Voor de duidelijkheid, ik heb bij geen enkel merk aandelen... Beleggen in vastgoed heeft zich voor mij beter bewezen dan beleggen in aandelen... :-)


Ik postte mijn origineel bericht inderdaad, zoals Svartrose vermeld, omdat ik mij niet van de indruk kan ontdoen dat Chamsys gehyped wordt...

----------


## Stoney3K

> Ik postte mijn origineel bericht inderdaad, zoals Svartrose vermeld, omdat ik mij niet van de indruk kan ontdoen dat Chamsys gehyped wordt...
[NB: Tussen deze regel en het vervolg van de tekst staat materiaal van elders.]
(** X1.  After [SetMetadata key value], also on a resource whose
    annotations are [nil], [GetMetadata] finds [value] under [key] and
    finds under every other key what it found before; nothing but the
    annotations has changed. *)
Theorem SetMetadata_then_GetMetadata (key value key' : string) (b : meta.BaseResource) :
  meta.GetMetadata key' (meta.SetMetadata key value b)
  = (if String.eqb key' key then (value, true) else meta.GetMetadata key' b) /\
  meta.set_Annotations (meta.Annotations (meta.objectMeta b)) (meta.SetMetadata key value b)
  = b.
Proof.
  split.
  - unfold meta.GetMetadata, meta.SetMetadata. rewrite Annotations_set.
    destruct (String.eqb_spec key' key) as [->|Hne].
    + now rewrite lookup_insert_eq.
    + rewrite lookup_insert_ne by congruence.
      destruct (meta.Annotations (meta.objectMeta b)); [reflexivity|].
      now rewrite lookup_empty.
  - destruct b as [tm [id uid rv ca ua la an st]]. reflexivity.
Qed.

(** X2.  After [DeleteMetadata key], [GetMetadata] finds nothing under
    [key] and finds under every other key what it found before; on a
    resource whose annotations are [nil] the deletion changes nothing (the
    annotations stay [nil]) and every lookup finds nothing. *)
Theorem DeleteMetadata_then_GetMetadata (key key' : string) (b : meta.BaseResource) :
  meta.GetMetadata key' (meta.DeleteMetadata key b)
  = (if String.eqb key' key then ("", false) else meta.GetMetadata key' b) /\
  match meta.Annotations (meta.objectMeta b) with
  | None => meta.DeleteMetadata key b = b /\ meta.GetMetadata key' b = ("", false)
  | Some _ =>
      meta.set_Annotations (meta.Annotations (meta.objectMeta b)) (meta.DeleteMetadata key b)
      = b
  end.
Proof.
  unfold meta.GetMetadata, meta.DeleteMetadata.
  destruct (meta.Annotations (meta.objectMeta b)) as [m|] eqn:Han.
  - rewrite Annotations_set. split.
    + destruct (String.eqb_spec key' key) as [->|Hne].
      * now rewrite lookup_delete_eq.
      * now rewrite lookup_delete_ne by congruence.
    + destruct b as [tm [id uid rv ca ua la an st]]. simpl in Han. subst an. reflexivity.
  - rewrite Han. split; [|split; reflexivity].
    now destruct (String.eqb key' key).
Qed.

(** *** The hooks of the contract, run again and run in vain *)

(** X3.  [BeforeUpdate] increments the version of the value it is called
    on before it validates, so an update that fails on the validation of
    the contract leaves the table as it was but hands the value back with
    its version incremented. *)
Theorem failed_update_keeps_the_increment
    (env : Env) (db : gorm.Table meta.BaseResource) (id : N) (b : meta.BaseResource) :
  let bumped :=
    meta.set_ResourceVersion (wrap_int (meta.GetResourceVersion b + 1)) b in
  meta.BeforeUpdate b = (bumped, meta.Validate b) /\
  match meta.Validate b with
  | Some err => internal.DAO.Update env db id b = (db, bumped, Some err)
  | None => fst (meta.BeforeUpdate b) = bumped
  end.
Proof.
  intros bumped. split; [apply BeforeUpdate_result|].
  destruct (meta.Validate b) as [err|] eqn:Hv.
  - rewrite Update_cases. cbn [gorm.hookBeforeUpdate schema.BaseResource_Model].
    rewrite BeforeUpdate_result, Hv. reflexivity.
  - rewrite BeforeUpdate_result. reflexivity.
Qed.

Lemma BeforeCreate_settled (env : Env) (b : meta.BaseResource) :
  is_empty (meta.GetUID b) = false ->
  (meta.GetResourceVersion b =? 0)%Z = false ->
  is_empty (meta.Phase (meta.GetStatus b)) = false ->
  meta.BeforeCreate env b = (b, meta.Validate b).
Proof.
  intros Hu Hr Hp. unfold meta.BeforeCreate.
  rewrite Hu, Hr, Hp. now destruct (meta.Validate b).
Qed.
(** * soxs.spectra: binned X-ray spectra, absorption, convolution, sampling

    A shallow embedding of [soxs/spectra.py] and the properties its
    specification states about it.

    Numbers.  A NumPy [float64] is modelled by [float]: an exact rational
    or one of the three IEEE special values (+inf, -inf, NaN).  The special
    values follow IEEE 754 (x/0, 0/0, inf-inf, 0*inf, comparisons with
    NaN); arithmetic on finite values is exact, so rounding, overflow and
    underflow of finite results are not modelled, and the sign of a zero is
    not tracked (a zero divisor is read as +0.0).

    Objects.  Spectra and random generators are Python objects: they live
    in a heap and are passed by reference.  A method is a computation in a
    state-and-exception monad over the [World] (heap, module globals, log);
    a raised exception keeps the world as it was at the raise.

    Files.  The file operations work on a file system that maps a path to
    the logical content of the file stored there; it is passed explicitly
    and returned by the operations that write. *)

From Stdlib Require Import QArith Qabs Qround ZArith Lia Lqa String.
From stdpp Require Import base option list gmap strings.

Open Scope Q_scope.
(** Writing touches one key: after [set_api_response] the entries of every
    other key, in memory and on disk, are what they were, and so is the
    lifetime. *)
Lemma set_api_response_frame (self : t) (now : Q) (prompt_hash response : string) :
  let written := set_api_response api_key self now prompt_hash response in
  ttl written = ttl self
  /\ forall other, other <> api_key prompt_hash ->
       memory_cache written !! other = memory_cache self !! other
       /\ files written !! other = files self !! other.
Proof.
  cbv zeta. unfold set_api_response. cbn. split; [reflexivity|].
  intros other Hne. rewrite !lookup_insert_ne by congruence. auto.
Qed.

(** An entry read after its lifetime is dropped: a lookup made more than
    [ttl] seconds after [set_api_response] wrote the entry is a miss, and
    it leaves the cache as it was before the write but for the key's own
    entry and file, which are gone. An entry exactly [ttl] seconds old is
    still served. *)
Theorem X_expired_entry_is_dropped (self : t) (now now_mem now_file : Q)
    (prompt_hash response : string) :
  let k := api_key prompt_hash in
  let written := set_api_response api_key self now prompt_hash response in
  ((inject_Z (ttl self) < now_mem - now)%Q ->
   (inject_Z (ttl self) < now_file - now)%Q ->
   get_api_response api_key written now_mem now_file prompt_hash =
     (None,
      {| ttl := ttl self;
         memory_cache := delete k (memory_cache self);
         files := delete k (files self) |}))
  /\ ((now_mem - now == inject_Z (ttl self))%Q ->
      fst (get_api_response api_key written now_mem now_file prompt_hash) = Some response).
Proof.
  cbv zeta. split.
  - intros Hm Hf. unfold get_api_response, set_api_response.
    cbn [memory_cache files ttl]. rewrite lookup_insert_eq.
    assert (E1 : forall m f, _is_expired {| ttl := ttl self; memory_cache := m; files := f |}
                               now_mem now = true)
      by (intros; apply is_expired_true; exact Hm).
    assert (E2 : forall m f, _is_expired {| ttl := ttl self; memory_cache := m; files := f |}
                               now_file now = true)
      by (intros; apply is_expired_true; exact Hf).
    rewrite E1. cbn [negb files memory_cache ttl]. rewrite lookup_insert_eq, E2.
    cbn [negb]. rewrite !delete_insert_eq. reflexivity.
  - intros He. unfold get_api_response, set_api_response.
    cbn [memory_cache files ttl]. rewrite lookup_insert_eq.
    assert (E1 : forall m f, _is_expired {| ttl := ttl self; memory_cache := m; files := f |}
                               now_mem now = false).
    { intros. apply is_expired_false. cbn. rewrite He. apply Qle_refl. }
    rewrite E1. reflexivity.
Qed.

Lemma size_filter_split {A : Type} (f : string * A -> bool) (m : gmap string A) :
  size m =
  (size (filter (fun kv => f kv = true) m) + size (filter (fun kv => f kv <> true) m))%nat.
Proof.
  rewrite <- (map_filter_union_complement (fun kv => f kv = true) m) at 1.
  rewrite map_size_disj_union by apply map_disjoint_filter_complement.
  reflexivity.
Qed.

(** The sweep removes exactly what has expired. After
    [clear_expired_cache] the memory tier holds the entries that were fresh
    when examined and no others, the directory holds the files that were
    fresh when examined and the unreadable ones, the count returned is the
    number of memory entries plus the number of files that are gone, and
    the lifetime is unchanged. *)
Theorem X_sweep_removes_the_expired (self : t) (at_mem at_file : string -> Q) :
  let count := fst (clear_expired_cache self at_mem at_file) in
  let swept := snd (clear_expired_cache self at_mem at_file) in
  ttl swept = ttl self
  /\ (forall k data ts,
        memory_cache swept !! k = Some (data, ts) <->
        memory_cache self !! k = Some (data, ts)
        /\ (at_mem k - ts <= inject_Z (ttl self))%Q)
  /\ (forall k data ts,
        files swept !! k = Some (Pickled data ts) <->
        files self !! k = Some (Pickled data ts)
        /\ (at_file k - ts <= inject_Z (ttl self))%Q)
  /\ (forall k, files swept !! k = Some Unreadable <-> files self !! k = Some Unreadable)
  /\ count + Z.of_nat (size (memory_cache swept)) + Z.of_nat (size (files swept))
     = Z.of_nat (size (memory_cache self)) + Z.of_nat (size (files self)).
Proof.
  cbv zeta. unfold clear_expired_cache. cbn [fst snd ttl memory_cache files].
  split; [reflexivity|]. split; [|split; [|split]].
  - intros k data ts. rewrite map_lookup_filter_Some. unfold mem_expired. cbn [fst snd].
    rewrite <- is_expired_false. split; intros [H1 H2]; (split; [exact H1|]).
    + destruct (_is_expired self (at_mem k) ts); [contradiction|reflexivity].
    + rewrite H2. discriminate.
  - intros k data ts. rewrite map_lookup_filter_Some. unfold file_expired. cbn [fst snd].
    rewrite <- is_expired_false. split; intros [H1 H2]; (split; [exact H1|]).
    + destruct (_is_expired self (at_file k) ts); [contradiction|reflexivity].
    + rewrite H2. discriminate.
  - intros k. rewrite map_lookup_filter_Some. unfold file_expired. cbn [fst snd].
    split; [intros [H _]; exact H|intros H; split; [exact H|discriminate]].
  - rewrite (size_filter_split (mem_expired self at_mem) (memory_cache self)).
    rewrite (size_filter_split (file_expired self at_file) (files self)).
    lia.
Qed.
Als een fabrikant hun software gratis en voor niks op de website zet zodat klanten het uit kunnen proberen, en andere mensen hier zeggen "ga vooral een kijkje nemen, het kost je niks dus je kan je ook geen breuk vallen..." wordt dat dan gelijk als hypen gezien? Als voor iemand Chamsys zodanig goed werkt dat ie er over denkt een console te gaan kopen, mooi dan, zo niet, dan is het SHIFT-DELETE op de harddisk en is er niks verloren.

Ik zie nergens de indruk van merkengeilheid. Maar als er een pakket is wat (in beperkte vorm) gratis en voor niks te krijgen is, goed werkt in 9 van de 10 gevallen en er toevallig een "naampje" aan hangt, maakt toch niet uit?

----------


## Leks

hersenspinsel... schiet maar..


jongere technisch personeel heeft minder ervaring ( +/-13 tot +/- 20?)

doet dus kleiner en minder gebudgeteerde klussen

en hebben door hun generatie meer ict affiniteit

en komen zo op de oplossing van "desk on pc" , kan best veel, lekker goedkoop voor de klus, en ze kunnen toch al goed met een pc overweg

* volgens mij "schreeuwt" deze leeftijdsgroep ook wel wat meer; zowel op fora als in real life. En zijn ze als beginnende tech een beetje app. geil. dus schreeuwen veel over chamsys ( lijkt mij de beste on pc desk voor weinig geld)

en zo ook omgekeerd.

ouder -> grotere klus -> meer geld ->dure high end tafel -> genuanceerder, minder schreeuwerig, meer down to earth om t zo maar te zeggen.

is dat een idee?? :Cool: 

als t niks is zeg het ook maar hoor.

Leks

ps
ik heb ooit chamsys gedownload even gekeken, nooit gebruikt, geen dongle van wat dan ook in bezit. 
dus ik ben niet bevooroordeeld( wat een woord:s)

----------


## showband

ik zie trouwens minstens net zoveel sunlight en Das posts...

----------


## AJB

Omdat veel forumgebruikers als vraag stellen dat antwoorden ook moeten meedenken in gevalletjes "kutprijs eerste rang", is het logisch dat een product met goede prijs/kwaliteits verhouding vaak wordt genoemd.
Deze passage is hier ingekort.